Tie Me Up! Tie Me Down!* (1990)
Spanish director Pedro Almodóvar has carved out a niche for himself telling stories about troubled men and women crashing into each other’s lives. His 1990 dark romantic comedy Tie Me Up! Tie Me Down! is perhaps the most simplistic of his many narratives. A recently released mental patient (Antonio Banderas) falls for an actress (Victoria Abril) and decides to hold her hostage until she loves him. The actress has been on a downward spiral for a while, fighting drug dependency while accepting a lesser role in a goofy thriller. Despite the squeamishness of its premise, Almodóvar crafts a sweet, surprisingly innocent romance. His superpower as a director is making even the most unpalatable stories go down with a splash of color and a childlike optimism that shapes the motives of his characters.
True Romance* (1993)
The minute Dennis Hopper's ex-cop Clifford launches into a racial epithet-filled dissection of Sicilian lineage (or by the opening scene, as Christian Slater's Clarence pitches Patricia Arquette's Alabama on the wonders of kung fu movies), you know Quentin Tarantino is behind the wheel of this twisted crime romance. Directed the hell out of by Tony Scott (Top Gun), it's a wild road movie, seated shotgun next to a pair of outrageous newly weds as they trek across the country with stolen drugs and mobsters on their tail. Tarantino's ecstatic dialogue, the pop culture references, and oh-so-'90s shootouts have made it a cult film to remember, but it's Clarence and Alabama's true romance at the movie's coked out heart that fuels all that passion.

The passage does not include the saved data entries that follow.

Lemma inject_error_direction d p :
  pk_direction p = d -> ensures (inject_error_to_packet p) (fun p' => pk_direction p' = d).
Proof.
  intros Hp. unfold inject_error_to_packet.
  apply (ensures_bind _ _ (fun _ => True)); [apply ensures_any|intros tmp _].
  apply (ensures_bind _ _ (fun p => pk_direction p = d)).
  { unfold inject_version_error. repeat ensures_step d. }
  intros p1 H1. apply (ensures_bind _ _ (fun x => pk_direction (fst x) = d)).
  { unfold inject_ip_error. repeat ensures_step d. }
  intros [p2 s2] H2. simpl in H2. do 2 ensures_step d.
  apply (ensures_bind _ _ (fun x => pk_direction (fst x) = d)).
  { unfold inject_tcp_error. repeat ensures_step d. }
  intros [p3 s3] H3. simpl in H3. repeat ensures_step d.
Qed.

Section Runs.
Context `{Malloc, Libc, InetNtop, Free}.

Lemma fuzz_to_packet_direction o d :
  ensures (fuzz_to_packet o d) (fun p => pk_direction p = DIRECTION_INBOUND).
Proof.
  unfold fuzz_to_packet, fuzz_tail. repeat (ensures_step DIRECTION_INBOUND).
  apply ensures_lift. intros p E. unfold finish_packet in E. by exec_cases.
Qed.

(** ** The watch is silent *)

Lemma silent_sniff_next p : silent (sniff_next p).
Proof.
  unfold sniff_next. apply silent_bind.
  { apply silent_state. intros st st' a E. exec_cases. by eapply find_or_create_store. }
  intros [found status]. apply silent_bind.
  { apply silent_state. intros st st' a E. by eapply sniff_store. }
  intros [live|]; [|apply silent_ret]. destruct (pk_tcp live); [|apply silent_ret].
  apply silent_bind; [apply silent_exec|]. intros socket. apply silent_bind; [|intros s; silent_solve].
  apply silent_state. intros st st' a E. by exec_cases.
Qed.
Lemma silent_note_outbound p : silent (note_outbound p).
Proof. unfold note_outbound. silent_solve. Qed.
Lemma silent_validate_turn p : silent (validate_turn p).
Proof. unfold validate_turn. apply silent_bind; [apply silent_sniff_next|]. intros []; [apply silent_note_outbound|apply silent_ret]. Qed.
Hint Resolve silent_validate_turn : silent_db.
Lemma silent_validate_loop n : forall p times, silent (validate_loop n p times).
Proof. induction n; intros p times; cbn [validate_loop]; silent_solve. Qed.
Hint Resolve silent_validate_loop : silent_db.
Lemma silent_background : silent background.
Proof. unfold background. silent_solve. Qed.
Lemma silent_update_event ei : silent (update_state_and_event ei).
Proof. apply silent_state. intros st st' a E. by exec_cases. Qed.
Lemma silent_count_event : silent count_event.
Proof. apply silent_state. intros st st' a E. by exec_cases. Qed.
Lemma silent_print_packet p : silent (print_packet p).
Proof. unfold print_packet. silent_solve. Qed.

Hint Resolve silent_background silent_update_event silent_count_event silent_print_packet : silent_db.

(** ** Packets *)

(** Event [ei] is an inbound packet. *)
Definition has_packet (ei : nat) (p : packet) (es : list event) : Prop :=
  pk_direction p = DIRECTION_INBOUND /\ exists e, es !! ei = Some e /\ ev_event e = PACKET_EVENT p.

Lemma runs_make_packet_event o d :
  runs (make_packet_event o d) (fuzz_to_packet o d) (fun _ => True) (fun p ei => has_packet ei p).
Proof.
  intros w w' ei _ (w1&p&E1&E2)%drive_bind_Ok. apply drive_bind_Ok in E2 as (w2&ei'&E2&E3).
  apply drive_bind_Ok in E3 as (w3&[]&E3&E4). injection E4 as <- <-.
  destruct (silent_update_event _ _ _ _ E3) as (S3&D3&V3&_).
  destruct (runs_fuzz (fuzz_to_packet o d) (fun _ => True) ltac:(auto with stable_db) _ _ _ I E1)
    as (p'&F1&D1&->&_).
  exists p'. split; [|split].
  - rewrite S3. unfold alloc_event, step_state in E2. exec_cases. exact F1.
  - rewrite D3. unfold alloc_event, step_state in E2. by exec_cases.
  - rewrite V3. unfold step_fuzz, in_run in E1. unfold alloc_event, step_state in E2. exec_cases.
    split; [by eapply fuzz_to_packet_direction|]. unfold evs. cbn. eexists.
    split; [by apply list_lookup_middle|done].
Qed.

Lemma event_packet_Ok ei w w' p :
  event_packet ei w = Ok (w', p) <-> w' = w /\ exists e, evs w !! ei = Some e /\ ev_event e = PACKET_EVENT p.
Proof.
  unfold event_packet. rewrite drive_bind_Ok. split.
  - intros (w1&oe&[= <- <-]&(w2&e&E2&E3)%drive_bind_Ok). unfold step_exec in E2.
    apply exec_bind_Ok in E2 as (e'&Ee%deref_Ok&[= <- <-]).
    destruct (ev_event e') eqn:Ev; try discriminate. injection E3 as <- <-. eauto.
  - intros (->&e&Ee&Ev). eexists _, _. split; [done|]. apply drive_bind_Ok. unfold evs in Ee. rewrite Ee.
    exists w, e. split; [done|]. by rewrite Ev.
Qed.

Lemma runs_event_packet ei p :
  runs (event_packet ei) (mret p) (has_packet ei p) (fun y x es => x = y /\ y = p /\ has_packet ei p es).
Proof.
  intros w w' x HP (->&e&Ee&Ev)%event_packet_Ok. exists p. split; [done|]. split; [done|].
  destruct HP as (Hd&e'&Ee'&Ev'). assert (x = p) as -> by congruence. split_and!; eauto. by split; eauto.
Qed.

Lemma runs_corrupt ei p :
  runs (corrupt_event ei) (inject_error_to_packet p) (has_packet ei p) (fun p' _ => has_packet ei p').
Proof.
  intros w w' x HP (w1&q&E1&E2)%drive_bind_Ok.
  destruct (runs_event_packet ei p _ _ _ HP E1) as (?&_&D1&->&->&HP1).
  apply event_packet_Ok in E1 as (->&_). apply drive_bind_Ok in E2 as (w2&p'&E2&E3).
  destruct (runs_fuzz (inject_error_to_packet p) (has_packet ei p) ltac:(auto with stable_db) _ _ _ HP1 E2)
    as (?&F2&D2&<-&(_&e&Ee&_)).
  assert (pk_direction p' = DIRECTION_INBOUND) as Hd.
  { unfold step_fuzz, in_run in E2. exec_cases. eapply inject_error_direction; [apply HP|eassumption]. }
  unfold set_event_packet, step_state in E3. exec_cases. exists p'. split; [exact F2|]. split; [exact D2|].
  split; [done|]. unfold evs in *. cbn. eexists. split; [apply list_lookup_insert_eq|done].
  by eapply lookup_lt_Some.
Qed.

Lemma send_events st p st' status : send_live_ip_packet st p = Ok (st', status) -> st_events st' = st_events st.
Proof. unfold send_live_ip_packet. intros E. by exec_cases. Qed.
(** A successful snapshot is one call, and the fragment holds the bytes and the length that
    the kernel gave. *)
Lemma snapshot_spec `{Libc} fd data_type code s s' code' :
  snapshot fd data_type code s = Ok (s', Done code') ->
  exists level name size rp rest buffer, data_option data_type = Ok (level, name, size) /\
    sys_replies s = rp :: rest /\ sys_replies s' = rest /\ sys_state s' = sys_state s /\
    sys_calls s' = sys_calls s ++ [LGetsockopt fd level name size] /\ 0 <= rp_result rp /\
    buffer = rp_bytes rp ++ drop (length (rp_bytes rp)) (replicate (Z.to_nat size) 0) /\
    code' = append_data (set_cs_data_type data_type code) data_type buffer (s32 (rp_len rp)).
Proof.
  unfold snapshot. unfold mbind at 1, sysm_bind at 1. intros E.
  destruct (get_data fd data_type s) as [[s1 r]|] eqn:Eg; [|done].
  apply get_data_spec in Eg as (level&name&size&rp&rest&Ho&Hr&Hr'&Hs&Hc&->).
  destruct (Z.ltb_spec (rp_result rp) 0); [done|]. cbn in E. injection E as <- <-.
  eexists level, name, size, rp, rest, _. done.
Qed.

(** What a code event does: three calls on the live descriptor of the socket under test, in
    order, and the three snapshots and the snippet at the end of the list. *)
Lemma run_code_event_spec `{Libc} ei text code s s' code' :
  run_code_event ei text code s = Ok (s', code') ->
  exists st si sk e r1 r2 r3 b1 b2 b3, wait_for_event (sys_state s) = Ok st /\
    st_socket_under_test st = Some si /\ socket_at st si = Ok sk /\ event_at st ei = Ok e /\
    sys_replies s = r1 :: r2 :: r3 :: sys_replies s' /\ sys_state s' = st /\
    sys_calls s' = sys_calls s ++ [LGetsockopt (sk_live_fd sk) SOL_TCP TCP_INFO sizeof_tcp_info;
      LGetsockopt (sk_live_fd sk) SOL_TCP TCP_CC_INFO sizeof_tcp_cc_info;
      LGetsockopt (sk_live_fd sk) SOL_SOCKET SO_MEMINFO (4 * SK_MEMINFO_VARS)] /\
    cs_format code' = cs_format code /\ cs_path code' = cs_path code /\
    cs_list code' = cs_list code ++ event_fragments (mk_code_data b1 DATA_TCP_INFO (s32 (rp_len r1)))
      (mk_code_data b2 DATA_TCP_CC_INFO (s32 (rp_len r2)))
      (mk_code_data b3 DATA_SO_MEMINFO (s32 (rp_len r3)))
      (mk_code_text text (cfg_script_path (st_config st)) (ev_line_number e)).
Proof.
  unfold run_code_event. intros (st&Hw&E)%exec_bind_Ok. cbn in E.
  destruct (st_socket_under_test st) as [si|] eqn:Hsi; [|done].
  apply exec_bind_Ok in E as (sk&Hsk&(e&He&([s3 r]&E&E')%exec_bind_Ok)%exec_bind_Ok).
  destruct r as [code3|]; [|done]. injection E' as <- <-.
  unfold mbind, sysm_bind in E.
  destruct (snapshot _ DATA_TCP_INFO _ _) as [[s1 [code1|]]|] eqn:E1; [|done..].
  destruct (snapshot _ DATA_TCP_CC_INFO _ _) as [[s2 [code2|]]|] eqn:E2; [|done..].
  apply snapshot_spec in E1 as (?&?&?&r1&?&b1&[= <- <- <-]&R1&R1'&S1&C1&_&_&->).
  apply snapshot_spec in E2 as (?&?&?&r2&?&b2&[= <- <- <-]&R2&R2'&S2&C2&_&_&->).
  apply snapshot_spec in E as (?&?&?&r3&?&b3&[= <- <- <-]&R3&R3'&S3&C3&_&_&->).
  cbn [sys_replies set_sys_state sys_state sys_calls] in *.
  exists st, si, sk, e, r1, r2, r3, b1, b2, b3.
  rewrite C3, C2, C1, R1, <-R1', R2, <-R2', R3, <-R3', S3, S2, S1.
  split_and!; try done; [by rewrite <-!app_assoc|]. cbn. by rewrite <-!app_assoc.
Qed.

(** A kernel whose TCP_INFO is shorter than the struct of this program: the code event
    itself succeeds, but at the end of the run the code is not run, since writing the
    snapshot fails an assertion. *)
Theorem short_tcp_info_stops_code `{CodeShell, Libc} (ei : nat) (text : string) (code code' : code_state)
    (s s' : sys) (r : reply) :
  head (sys_replies s) = Some r -> 0 <= rp_len r < sizeof_tcp_info ->
  run_code_event ei text code s = Ok (s', code') ->
  exists f, code_execute code' = Fault f.
Proof.
  intros Hr Hlen E.
  apply run_code_event_spec in E as (st&si&sk&e&r1&r2&r3&b1&b2&b3&_&_&_&_&Hrs&_&_&_&_&Hl).
  rewrite Hrs in Hr. injection Hr as ->. unfold code_execute.
  destruct (cs_list code') as [|x l] eqn:El; [by destruct (cs_list code)|].
  unfold write_code_file. destruct (mkstemp _) as [path|]; [|by eexists].
  destruct (cs_path code'); [by eexists|]. cbn [c_assert]. rewrite bind_Ok_eq.
  destruct fdopen_ok; [|by eexists]. cbn [negb].
  unfold write_preamble, if_python. destruct (cs_format _) eqn:Ef; try by eexists. rewrite bind_Ok_eq.
  assert (exists f, write_all_fragments (set_cs_path (Some path) code') = Fault f) as [f ->]; [|by eexists].
  unfold write_all_fragments. cbn [cs_list set_cs_path]. rewrite El, Hl, emit_all_app.
  destruct (emit_all _ (cs_list code)); [|by eexists]. rewrite bind_Ok_eq. cbn [emit_all event_fragments].
  cbn [write_fragment write_data cd_type cd_len]. unfold write_tcp_info.
  unfold sizeof_tcp_info in *. rewrite (s32_small (rp_len r)), u64_small, (proj2 (Z.leb_gt 192 _)) by lia.
  by eexists.
Qed.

Witches of Eastwick* (1987)
Cher, Michelle Pfeiffer, and Susan Sarandon play best friends who accidentally form a coven and conjure up their ideal man, who's played by an unhinged Jack Nicholson, in this movie. Which is to say: It's super horny, but also a hilarious, campy dark comedy about men and women's fantasies. Through their seduction and eventual use of a little bit of Voodoo to bring down their dream man once he turns satanic, everybody in the cast is irresistible. Playing into the divine feminine, Witches of Eastwick has the power to put a spell on you.